___ DATA SHOWN ___

(* ===== verification/Raft.v ===== *)
(** * Consensus: operations

    [aft::Aft] (src/consensus/aft/raft.h), one definition per member function,
    in the state and exception monad of the prelude. Log lines and the
    tracing under [CCF_RAFT_TRACING] are left out; locks are left out, since
    every operation runs to completion under [state->lock]. *)

From S2P Require Import Prelude ViewHistory TxStatus CommitCallbacks LedgerEntries RaftTypes.
From Stdlib Require Import Init.Byte.

Open Scope N_scope.
Open Scope m_scope.

Section aft.
Context {K : Type} `{HST : !Store K} `{HEN : !AftEnv}.

Abbreviation AftM := (M (Aft K)).

(** ** Access to the parts of the object *)

Definition upd (f : State -> State) : AftM unit := modify (upd_state f).

Definition on_store {A} (m : M K A) : AftM A := fun s =>
  let '(r, k) := m (store s) in (r, set_store k s).

Definition on_view_history (m : M (list Version) unit) : AftM unit := fun s =>
  let '(r, v) := m (view_history (state s)) in (r, upd_state (set_view_history v) s).

Definition ledger_write (op : LedgerOp) : AftM unit :=
  modify (fun s => set_ledger (ledger s ++ [op])%list s).

Definition channel_send (to : NodeId) (msg : RaftMsg) : AftM bool :=
  sent <- gets channels ;;;
  modify (set_channels (sent ++ [Send to msg])%list) ;;;
  ret (send_authenticated sent to msg).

___

**TASK PROMPT:** Look back at the entries above and repeat, unchanged, every line from the line holding "Abbreviation AftM := (M (Aft K))." through the line holding "sent <- gets channels ;;;".

**SOLUTION BELOW:**
Abbreviation AftM := (M (Aft K)).

(** ** Access to the parts of the object *)

Definition upd (f : State -> State) : AftM unit := modify (upd_state f).

Definition on_store {A} (m : M K A) : AftM A := fun s =>
  let '(r, k) := m (store s) in (r, set_store k s).

Definition on_view_history (m : M (list Version) unit) : AftM unit := fun s =>
  let '(r, v) := m (view_history (state s)) in (r, upd_state (set_view_history v) s).

Definition ledger_write (op : LedgerOp) : AftM unit :=
  modify (fun s => set_ledger (ledger s ++ [op])%list s).

Definition channel_send (to : NodeId) (msg : RaftMsg) : AftM bool :=
  sent <- gets channels ;;;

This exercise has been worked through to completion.